Gazprom Germania served as the holding company of the Russian Gazprom Group for activities in Germany and other European countries, including in particular the operation of critical infrastructure (such as energy trading, gas transportation and l operation of gas storage facilities). BMWK’s order to appoint FNA as trustee to operate the company’s business was passed as part of changes to Gazprom Germania’s ownership structure. BMWK reports that Gazprom Germania was indirectly acquired by two Russian entities, JSC Palmary and Gazprom export business services LLC. The BMWK claims that this acquisition of Gazprom Germania was implemented in violation of a mandatory obligation to notify the acquisition and seek authorization under German FDI laws.

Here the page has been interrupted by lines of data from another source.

(** C10: under a header row id, [__proto__] the object of a data row has
    the key id only: the assignment under [__proto__] goes to the accessor
    that the object inherits, and the key set is not the set of the header
    names.  Under a header row that names two columns [__proto__], an empty
    first cell takes the prototype away, and the second assignment creates
    the key. *)
Lemma proto_header_gives_no_key :
  RowMaterializer.mapHeaders sampleHost defaultReadOptions
    (RowMaterializer.getRowValues protoHeaderRow) 0
  = Return [Some "id"; Some "__proto__"]
  /\ RowMaterializer.xlsxToObjects sampleIntl sampleHost defaultReadOptions protoBook
     = ([[("id", VString "1")]], None)
  /\ ~ (forall k, In k (keysOf [("id", VString "1")])
                  <-> In k (map propertyKey [Some "id"; Some "__proto__"]))
  /\ RowMaterializer.rowStep sampleIntl sampleHost defaultReadOptions
       (Some [Some "__proto__"; Some "__proto__"])
       (rowOfCells 2 [emptyCell; textCell "x"])
     = Return (Some [Some "__proto__"; Some "__proto__"],
               Some [("__proto__", VString "x")]).
Proof.
  split; [vm_compute; reflexivity|].
  split; [vm_compute; reflexivity|].
  split; [|vm_compute; reflexivity].
  intros H. destruct (proj2 (H "__proto__")) as [Heq|[]].
  - right. left. reflexivity.
  - discriminate.
Qed.
(* ===== verification/Prelude.v ===== *)
(** * EtherTunnel: a verification library

    EtherTunnel publishes local services under hostnames and TCP ports of a
    relay.  A daemon keeps one multiplexed connection to the relay; it
    authenticates, claims names, and the relay opens a stream to it for every
    visitor, which the daemon forwards to a local service.  This library models
    the program's own logic (the Rust crates [proto], [relay], [client] and
    [cli]) as executable definitions and proves what makes it correct.

    ** Parts of the program and the files that model them

    Shared
    - Prelude.v: [result], the state-and-error monad [st], 64-bit arithmetic,
      byte and string functions of the Rust standard library, stable sorting,
      the hint database [etun] and the lemmas all files share.
    - Fs.v (crates/client/src/paths.rs, crates/relay/src/acme.rs): files with
      modes, operations that may fail, the process killed at any point
      ([crash_points]) or the machine stopped, when what was not synced is lost or
      kept in part ([stops], [survives]), and the atomic write both crates use.

    Protocol (crates/proto/src)
    - Limits.v, Frames.v (limits.rs, lib.rs, frames.rs): the constants and the
      frame types.
    - Codec.v (codec.rs): length-prefixed frames and the control preamble on
      byte streams that may end or fail anywhere.  The postcard encoding is the
      class [Wire] with its round-trip law.
    - Transport.v (transport.rs): the byte stream over WebSocket messages, poll
      by poll.

    Relay (crates/relay/src)
    - Router.v (router.rs): the routing table with its reverse index, refined to
      two plain maps ([Routes], [spec_op]).
    - F64.v, RateLimit.v (ratelimit.rs): IEEE binary64 as the standard library's
      [spec_float] with the exactness lemmas the token buckets need; the
      per-source rate limiter and the connection permits, the latter with their
      two critical sections interleaved ([cl_step]).
    - Auth.v (auth.rs): the trait [Authenticator] as a class, the laws a session
      may assume ([AuthenticatorLaws], stated over the view [OwnerView] of who
      owns what), and the in-memory implementation.
    - Registry.v (registry.rs): the SQLite registry.  Tables are lists of rows
      in row-id order; statements check the schema's constraints; transactions
      roll back when they are dropped; the engine may fail at any statement
      ([Engine]).  RegistryInv.v: the integrity invariant of every operation.
      RegistryProps.v: claims and the cap.  RegistryAuth.v: the registry keeps
      the [AuthenticatorLaws].  RegistryTokens.v: tokens, rotation, revocation
      and removal.  RegistryPrune.v: pruning to a cap.
    - Polar.v, PolarProps.v (polar.rs): the license gate: validation cache,
      validate budget, HTTP client, authentication by key, pooled caps,
      activation, and the enforcement of a lowered cap.
    - Session.v, SessionProps.v, SessionActor.v (session.rs): handshake, control
      loop, claims, releases, re-validation, and the actor that owns the
      connection.  Sessions are written against the class [SessionWorld] and
      proved against its laws [SessionLaws].
    - Relay.v: registry, router, gate and port manager (tcp.rs) put together as
      an instance of [SessionWorld], with the proof of [SessionLaws].
      SessionDemo.v runs the session theorems on a concrete relay.
    - Interleave.v: tasks as trees of atomic calls on a shared state, with
      rely and guarantee.  System.v (session.rs): every handler of the control
      loop as such a task, one call per lock taken, and the relay with all its
      sessions, under any interleaving of their calls ([moves]) or with each
      event at once ([amoves]).  SystemTasks.v: uninterrupted tasks are the
      handlers of Session.v.  SystemProps.v, SystemRely.v, SystemBounds.v: what
      holds in every run.  GateSteps.v (polar.rs): the license gate call by call,
      for the relay of Relay.v.  SystemDemo.v: runs on a concrete relay.
    - Control.v (session.rs, router.rs): the shared context with its session ids
      and its re-validation cadence; Module [Ctrl]: the bounded control channel,
      its senders, its writer task and their timeouts, which implement the [push]
      the sessions above are written with; a run ([run]) wakes a task whose timer is
      due before the next event ([wake]); the flush of a refusal.
    - Http.v, Edge.v (proxy.rs, listener.rs, tcp.rs, config.rs): header
      rewriting, host routing, the control upgrade, the HTTP proxy, admission,
      and the accounting of permits while connections, splices and sessions come
      and go ([edge_step]).  Front.v (listener.rs, tcp.rs): the accept loops (a
      connection is taken, then admitted), the sweeper, the loop of each raw port
      and the shutdown, over these permits.
    - Store.v (registry.rs, polar.rs): opening the database files and tightening
      their modes.
    - Splice.v (proxy.rs): the two copy loops of a spliced connection, the shared
      activity clock, the idle and absolute deadlines, and the timeout around
      proxied bodies (Module [Body]).
    - Certs.v (tls.rs, acme.rs, dns_cloudflare.rs): the SNI resolver, the
      certificate cache, the renewal loop, and the issuance with its DNS records.
      Acme.v (acme.rs, dns_cloudflare.rs): the Cloudflare client request by
      request, and the loop with the issuance through it.
    - Serve.v (main.rs, config.rs, listener.rs): what [etun serve] checks and
      wires before it accepts, and [etun admin].  RelayDoctor.v (doctor.rs).
      Settings.v (config.rs): decoding the configuration file.

    Client (crates/client/src)
    - ClientDaemon.v, ClientProps.v (supervisor.rs, proxy.rs): reconnecting with
      back-off, one connection from connect to heartbeat, the published status,
      forwarding to local services.
    - ClientRelay.v: the daemon's connection composed with the relay's session,
      frame by frame; ClientDemo.v runs it on a concrete relay.
    - ClientFiles.v, ClientCommands.v, ClientEdits.v (config.rs, creds.rs,
      status.rs, control.rs, login.rs, commands.rs): the files, the one-shot
      requests, the subcommands and what they leave on disk; ClientList.v: what
      [etun list] prints.
    - ClientStatus.v (commands.rs, status.rs): the status publisher, [etun
      status] and [etun logs].  ClientDoctor.v (doctor.rs, login.rs).
    - ClientNet.v (tls.rs, control.rs, login.rs, supervisor.rs): the steps that
      reach the relay, the trust they configure and the name they verify.
    - Service.v (service.rs, paths.rs): the unit and property-list texts, and
      installing, removing and controlling the service on each platform.

    Command line (crates/cli/src)
    - Cli.v (main.rs): every subcommand on one machine (client files, databases
      and their files, certificates, service manager), what [serve] and [up] write
      while they run, and the logging set-up.

    Conformance
    - TestKit.v, TestRegistry.v, TestRelay.v, TestPolar.v, TestSession.v,
      TestConfig.v, Tests.v: the crates' own unit tests, translated call by call
      and evaluated on the definitions of the files above.

    ** What the theorems show

    - Who gets traffic: no run of a session routes a name or port to anyone but
      its owner ([traffic_only_to_owner]), a grant is real, a denial routes
      nothing, a release frees exactly what was asked for and owned
      ([release_exact]), ports are bound only in range ([claim_binds_in_range]), a
      re-validation leaves no lost name; the assembled relay keeps the laws this
      rests on ([relay_lawful]); the edge opens a stream exactly for a request with
      one [Host] header that names a routed, non-reserved label ([route_sound]),
      with the visitor's address and scrubbed headers; and with the client attached,
      a name the daemon shows as granted is routed to it and, written in lower case,
      leads visitors to the local service configured for it ([tunnel_end_to_end]).
    - Many sessions: with events handled at once a visitor always reaches a session
      of the current owner, a live one unless the session went on after its exit
      ([served_by_live_owner], [late_event_leaks_route]), and these runs are
      schedules of the interleaved relay ([atomic_runs_refined]); in every
      interleaving routes lead to accepted sessions under their authenticated
      user ([any_interleaving_sound]), a user whose sessions do not release is
      never routed a name it does not own ([claims_race_free]), and a frame
      causes a bounded number of calls ([frame_work_bounded]).
    - Control frames: the channel implements the sessions' sends and delivers in
      order ([channel_refines_push]), a peer that stops reading is cut off by the
      two timeouts ([stalls_are_bounded]), a refusal is heard, session ids do not repeat.
    - Bytes: frames, preamble and the WebSocket byte stream round-trip, reads are
      bounded and terminate, a splice delivers prefixes in order and everything
      when it ends well ([splice_faithful]), silent ones end and busy ones do not.
    - Ownership and caps: registry integrity under failures, claims atomic,
      caps never exceeded but by an administrator's grants, prunes oldest-first and
      transactional; an admin
      command is one registry operation on one database.
    - Credentials: which tokens and license keys authenticate, that revocation
      is final (while the row stays or the token is not drawn again), rotation exact, cached answers used and bounded, nothing happens
      before an accepted handshake, a login stores exactly what was verified, and
      only a verified relay sees the token ([token_only_to_verified_relay]).
    - Resources: connection and session limits under every interleaving, exact
      bursts, transparent sweeps, one control stream, opens in order; the running
      relay's loops keep to the edge's steps and stop when told
      ([front_refines_edge]).
    - Certificates: the issuance through the provider's API implements the one on
      an abstract zone ([issue_refines]); what is served was validated, saved and
      is always there ([renewal_end_to_end]).
    - The machine: a subcommand changes only its own part of it
      ([commands_isolated]), databases stay private ([database_private]), the
      service's unit is written before it is started and says what it should
      ([install_starts_only_written], [unit_says], [system_service_token]), the
      configuration that loads is the file's ([limits_exact], [old_configs_load]).
    - Conformance: the definitions pass the crates' unit tests ([unit_tests_pass]).
    - Liveness: the supervisor retries for ever on its schedule, waits for DNS
      end, certificates are renewed in time.
    - Files: writes are atomic and private when they fail, when the process is
      killed, and when the machine stops after a sync that worked; each command
      edits exactly what it says, the status file is never torn.
    - Diagnosis: what exactly each doctor's verdict means.
    - Where the code falls short of its own words, a theorem shows the run:
      [stale_claim_misroutes], [late_release_unroutes_owner],
      [double_activation_leaks], [revoked_port_still_routed],
      [late_claim_leaks_route], [late_event_leaks_route], [rotate_failure_locks_out],
      [remove_user_partial], [map_cap_soft], [host_header_strippable],
      [second_connection_line_ignored], [torn_save_poisons],
      [expired_cache_is_served], [mixed_case_unserved],
      [connected_shown_while_down], [slow_peer_cut], [doctor_blind_to_key],
      [reconnect_not_announced], [welcome_may_be_lost],
      [oversize_answer_ends_session], [exec_path_unescaped],
      [ignored_sync_error_tears], [doctor_creates_registry].

    ** Conventions

    Integers are [Z] with wrap-around or saturation written out where the code's
    width matters; sets and maps are [gset] and [gmap]; strings are byte strings.
    An operation behind a lock is one function on the locked state; several
    critical sections are several steps.  Outside inputs are arguments: clocks,
    the operating system's answers, the polls of a stream, the answers of the
    license server, of the ACME server and of DNS, the frames and ticks a session
    receives, the sends that stall.

    Loops run over a list they are given (frames, rows, ports, hostnames, polls,
    attempts, events), so the functions are total.  One loop of the code is
    bounded only by time, the wait for a DNS record: [wait_propagated] has fuel,
    and fifty-two units are enough for its timeout of 150 seconds with three
    seconds between probes ([propagation_ends], [waits_decided]).

    ** Not modelled

    The libraries: TLS, X.509, ACME, yamux, WebSocket framing, HTTP parsing,
    SQLite's engine, the TOML and JSON parsers, argument parsing, the log writer,
    and the service managers: parameters with their documented behaviour, or
    inputs.  Building the relay's rustls configuration, which is one library call
    ([server_config]).  Of the unit tests, those that need a network, a WebSocket or a real
    certificate. *)

From Stdlib Require Export ZArith Lia.
From Stdlib Require Import Init.Byte Strings.Byte.
From stdpp Require Export base tactics option list strings gmap sorting.
(* ===== verification/Splice.v ===== *)
(** * The byte splice and the body timeout (crates/relay/src/proxy.rs)

    [copy_bidirectional_timeout] copies bytes both ways between a visitor and a
    daemon stream, with an idle bound shared by both directions and an absolute
    bound.  Times are whole milliseconds since the splice began, the resolution
    of the runtime's timers; configured bounds are whole seconds.

    A direction is a small machine ([Dir]): it waits for its reader, writes the
    chunk it read, shuts its writer down at end of file.  The runtime polls the
    splice when some I/O is possible or a timer fires: a poll is the time and the
    I/O that became possible, in the order the two directions took it up (the
    inner [select!] is unbiased).  When the next tick of tokio's [interval] comes
    due is the runtime's ([Ticker]); its documented behaviour is [TickerLaw]. *)
From S2P Require Import Prelude.
Local Open Scope Z_scope.

Inductive SpliceError :=
  | TimedOut (what : string)
  | StreamError (code : Z).
#[export] Instance SpliceError_eq_dec : EqDecision SpliceError.
Proof. solve_decision. Defined.

(** ** One direction: [copy_one] *)
Definition COPY_BUF : nat := 16 * 1024.

Inductive Phase :=
  | Reading
  | Writing (n : nat) (rest : list byte)
  | Closing
  | Finished (r : result SpliceError Z).

(** [src]: the bytes the reader has still to give before its end of file;
    [delivered]: what the writer has accepted; [shut]: the writer was asked to
    shut down. *)
Record Dir := mkDir {
  src : list byte;
  phase : Phase;
  delivered : list byte;
  total : Z;
  shut : bool;
}.
Definition dir_new (bytes : list byte) : Dir := mkDir bytes Reading [] 0 false.

(** What a poll can find: the reader has [S k] bytes or its end of file, the
    writer takes [S k] more bytes, the shutdown completed, or one of them
    failed. *)
Inductive IoEvent :=
  | Readable (k : nat)
  | ReadFail (code : Z)
  | Writable (k : nat)
  | WriteFail (code : Z)
  | ShutDone.

(** One suspension point of [copy_one] to the next; the flag tells whether the
    activity clock was bumped.  An event the direction does not wait for changes
    nothing. *)
Definition copy_one (e : IoEvent) (d : Dir) : Dir * bool :=
  match phase d, e with
  | Reading, ReadFail c =>
      (mkDir (src d) (Finished (Err (StreamError c))) (delivered d) (total d) (shut d), false)
  | Reading, Readable k =>
      let n := Nat.min (Nat.min (S k) COPY_BUF) (length (src d)) in
      if decide (n = 0)%nat
      then (mkDir (src d) Closing (delivered d) (total d) true, false)
      else (mkDir (drop n (src d)) (Writing n (take n (src d))) (delivered d) (total d) (shut d),
            true)
  | Writing n rest, WriteFail c =>
      (mkDir (src d) (Finished (Err (StreamError c))) (delivered d) (total d) (shut d), false)
  | Writing n rest, Writable k =>
      let rest' := drop (S k) rest in
      let delivered' := delivered d ++ take (S k) rest in
      match rest' with
      | [] => (mkDir (src d) Reading delivered' ((total d + Z.of_nat n) mod 2 ^ 64) (shut d), true)
      | _ :: _ => (mkDir (src d) (Writing n rest') delivered' (total d) (shut d), false)
      end
  | Closing, (ShutDone | WriteFail _) =>
      (mkDir (src d) (Finished (Ok (total d))) (delivered d) (total d) (shut d), false)
  | _, _ => (d, false)
  end.

(** ** Both directions and the deadlines *)
Inductive Side := AtoB | BtoA.

Record SpliceState := mkSpliceState {
  ab : Dir;
  ba : Dir;
  last_ms : Z;
  next_tick : Z;
  outcome : option (result SpliceError (Z * Z));
}.

(** The first tick of an interval is due at once. *)
Definition splice_new (a b : list byte) : SpliceState :=
  mkSpliceState (dir_new a) (dir_new b) 0 0 None.

Definition finish (r : result SpliceError (Z * Z)) (s : SpliceState) : SpliceState :=
  mkSpliceState (ab s) (ba s) (last_ms s) (next_tick s) (Some r).

(** [copy_both]: an error of either direction ends the copy, two clean ends give
    the two counts. *)
Definition copy_result (s : SpliceState) : option (result SpliceError (Z * Z)) :=
  match phase (ab s), phase (ba s) with
  | Finished (Err e), _ => Some (Err e)
  | _, Finished (Err e) => Some (Err e)
  | Finished (Ok n), Finished (Ok m) => Some (Ok (n, m))
  | _, _ => None
  end.

Definition side_step (side : Side) (e : IoEvent) (s : SpliceState) : SpliceState * bool :=
  match side with
  | AtoB => let (d, b) := copy_one e (ab s) in
            (mkSpliceState d (ba s) (last_ms s) (next_tick s) (outcome s), b)
  | BtoA => let (d, b) := copy_one e (ba s) in
            (mkSpliceState (ab s) d (last_ms s) (next_tick s) (outcome s), b)
  end.

(** [ActivityClock::bump]. *)
Definition bump (now : Z) (s : SpliceState) : SpliceState :=
  mkSpliceState (ab s) (ba s) now (next_tick s) (outcome s).
(** [ActivityClock::idle_for]: [u64::saturating_sub]. *)
Definition idle_for (now : Z) (s : SpliceState) : Z := Z.max 0 (now - last_ms s).

Definition copy_both (now : Z) (s : SpliceState) (ev : Side * IoEvent) : SpliceState :=
  match outcome s with
  | Some _ => s
  | None =>
      let (s1, bumped) := side_step ev.1 ev.2 s in
      let s2 := if bumped then bump now s1 else s1 in
      match copy_result s2 with Some r => finish r s2 | None => s2 end
  end.

Definition tick_period (idle : option Z) : Z :=
  match idle with
  | Some d => Z.min (Z.max (d / 4) 10) 1000
  | None => 1000
  end.

(** tokio's [Interval] with [MissedTickBehavior::Delay]: the deadline after a
    tick that was due at [due] and taken at [now]. *)
Class Ticker := next_timeout : Z -> Z -> Z -> Z.
(** Documented: the next tick is later than now, and at most one period away. *)
Class TickerLaw `{Ticker} :=
  next_timeout_bounds : forall due now period, 10 <= period -> due <= now ->
    now < next_timeout due now period <= now + period.

Section Timeouts.
Context `{Ticker}.
Context (idle absolute : option Z).

Definition expired (bound : option Z) (elapsed : Z) : bool :=
  match bound with Some d => d <=? elapsed | None => false end.

(** One poll of the splice: the copy first, then the absolute sleep, then the
    tick ([biased]). *)
Definition copy_bidirectional_timeout (now : Z) (ios : list (Side * IoEvent)) (s : SpliceState) : SpliceState :=
  let s1 := foldl (copy_both now) s ios in
  match outcome s1 with
  | Some _ => s1
  | None =>
      match idle, absolute with
      | None, None => s1
      | _, _ =>
          if expired absolute now then finish (Err (TimedOut "splice absolute timeout")) s1
          else if next_tick s1 <=? now then
            if expired idle (idle_for now s1)
            then finish (Err (TimedOut "splice idle timeout")) s1
            else mkSpliceState (ab s1) (ba s1) (last_ms s1)
                   (next_timeout (next_tick s1) now (tick_period idle)) (outcome s1)
          else s1
      end
  end.

(** A run: polls in the order the runtime makes them. *)
Definition splice_run (polls : list (Z * list (Side * IoEvent))) (s : SpliceState) : SpliceState :=
  foldl (fun s p => copy_bidirectional_timeout p.1 p.2 s) s polls.
End Timeouts.

(** Poll times never go backwards. *)
Fixpoint chronological (t : Z) (polls : list (Z * list (Side * IoEvent))) : Prop :=
  match polls with
  | [] => True
  | p :: rest => t <= p.1 /\ chronological p.1 rest
  end.
Definition last_time (t : Z) (polls : list (Z * list (Side * IoEvent))) : Z :=
  foldl (fun _ p => p.1) t polls.

(** ** What a direction delivers *)
Definition dir_inv (orig : list byte) (d : Dir) : Prop :=
  match phase d with
  | Reading =>
      delivered d ++ src d = orig /\ shut d = false /\
      total d = Z.of_nat (length (delivered d)) mod 2 ^ 64
  | Writing n rest =>
      delivered d ++ rest ++ src d = orig /\ shut d = false /\ rest <> [] /\
      (length rest <= n)%nat /\
      (total d + Z.of_nat n) mod 2 ^ 64 = Z.of_nat (length (delivered d ++ rest)) mod 2 ^ 64
  | Closing => delivered d = orig /\ shut d = true /\
      total d = Z.of_nat (length orig) mod 2 ^ 64
  | Finished (Ok n) => delivered d = orig /\ shut d = true /\
      n = Z.of_nat (length orig) mod 2 ^ 64
  | Finished (Err e) => delivered d `prefix_of` orig /\ shut d = false /\
      exists c, e = StreamError c
  end.

Lemma COPY_BUF_pos : (0 < COPY_BUF)%nat.
Proof. apply Nat.ltb_lt. reflexivity. Qed.

Lemma dir_new_inv (bytes : list byte) : dir_inv bytes (dir_new bytes).
Proof. done. Qed.

(** A chunk being written: the writer takes some of it, or the rest of it. *)
Lemma copy_one_writing (orig : list byte) (n : nat) (rest : list byte) (k : nat) (d : Dir) :
  phase d = Writing n rest -> dir_inv orig d -> dir_inv orig (copy_one (Writable k) d).1.
Proof.
  intros Hph. unfold dir_inv, copy_one. rewrite Hph. cbn [fst].
  intros (E & Hs & Hne & Hn & Ht).
  pose proof (take_drop (S k) rest) as Htd. destruct (drop (S k) rest) as [|b rest'] eqn:Hd;
    cbn [fst phase src delivered total shut].
  - rewrite app_nil_r in Htd. rewrite Htd, <- app_assoc, E. auto.
  - rewrite <- !app_assoc, (app_assoc (take _ _)), Htd. split_and!; auto.
    apply (f_equal length) in Hd. rewrite length_drop in Hd. lia.
Qed.

Lemma copy_one_inv (orig : list byte) (e : IoEvent) (d : Dir) :
  dir_inv orig d -> dir_inv orig (copy_one e d).1.
Proof.
  intros Hi. destruct (phase d) as [|n rest| |r] eqn:Hph.
  - pose proof COPY_BUF_pos.
    unfold copy_one, dir_inv in *. rewrite Hph in *. destruct Hi as (E & Hs & Ht).
    destruct e as [k|c|k|c|]; cbn [fst]; rewrite ?Hph; auto.
    + case_decide as Hn; cbn [fst phase src delivered total shut].
      * assert (src d = []) as Hsrc by (apply length_zero_iff_nil; lia).
        rewrite Hsrc, app_nil_r in E. by rewrite <- E.
      * rewrite take_drop, length_app, length_take. repeat split; auto; try lia.
        -- intros Hnil%(f_equal length). rewrite length_take in Hnil. cbn [length] in Hnil. lia.
        -- rewrite Ht, Zplus_mod_idemp_l. f_equal. lia.
    + split_and!; [by eexists|done|by eexists].
  - destruct e as [k|c|k|c|]; try (by unfold copy_one; rewrite Hph); [by eapply copy_one_writing|].
    unfold copy_one, dir_inv in *. rewrite Hph in *. cbn [fst phase delivered shut].
    destruct Hi as (<- & Hs & _). split_and!; [by eexists|done|by eexists].
  - unfold copy_one, dir_inv in *. rewrite Hph in *. by destruct e; cbn [fst]; rewrite ?Hph.
  - unfold copy_one. rewrite Hph. done.
Qed.

Definition splice_inv (a b : list byte) (s : SpliceState) : Prop :=
  dir_inv a (ab s) /\ dir_inv b (ba s) /\
  (forall n m, outcome s = Some (Ok (n, m)) ->
     phase (ab s) = Finished (Ok n) /\ phase (ba s) = Finished (Ok m)).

Federal Minister Robert Habeck said that “[t]The fiduciary management order serves to protect public safety and order and to maintain security of supply”. The fiduciary management of Gazprom Germania by the FNA was ordered until September 30, 2022. Among other things, the measures prohibit the exercise of all voting rights deriving from Gazprom Germania shares. As a result, the company is under the control of the FNA and the latter is authorized to dismiss the members of the management and to appoint new ones. In addition, the FNA can give instructions to the management. The right to manage and dispose of the assets of Gazprom Germania GmbH is limited to the period of fiduciary management and is subject to approval by the authority. The BMWKs Press release quotes Federal Minister Habeck that “The Federal Government does what is necessary to maintain security of supply in Germany. This also includes not exposing the energy infrastructure in Germany to arbitrary decisions by the Kremlin.

Canada

On March 8, 2022, Canada’s Minister of Innovation issued a policy statement under the Investment Canada Act (“ICA”). According to the statement, Canadian authorities will apply scrutiny to Russian investments in Canada. Investors found to be controlled or influenced by the Russian state will face security issues. For planning investment filings, all non-Canadian investors are encouraged to proactively identify any potential ties to Russian investors and entities. Investments involving Russian investors are likely to face extended review periods. These developments have the potential to have a significant impact on transactions involving a Canadian company and it is therefore recommended that the parties to the transaction consider the role of Russian entities and individuals as part of their transaction planning well in advance. advance.

Italy

In March 2022 and in response to the Ukraine crisis and ongoing global tensions over the ownership of advanced technologies, Italian regulators extended the scope of “Golden Power” laws to companies operating in 5G and cloud technologies. As part of these measures, Italy has also granted the Italian FDI regulator permanent powers to review (i) majority shareholding acquisitions by European Economic Area (“EEA”) investors (including Italians ) in active targets in the fields of communications, energy, transport, agri-food, health, finance, and (ii) minority investments made by investors outside the EEA, in all “strategic” sectors. Similar FDI screening powers that were introduced on an emergency basis amid the Covid-19 crisis were due to expire by the end of 2022.

conclusion

FDI laws continue to have a significant impact on the conclusion of transactions and the planning of transactions. This is even more the case in light of recent geopolitical factions involving Russia’s invasion of Ukraine. FDI regulators around the world will thoroughly assess investments from Russia and its allies, whether an investor is subject to sanctions or other restrictive measures. While the number of interventions remains generally low, regulators are showing their willingness to intervene against transactions associated with the Russian state or government. Beyond this, all parties to the transaction should consider shareholding and ownership structures well in advance and consider the potential impact of further FDI review and lengthy planning procedures. transactions.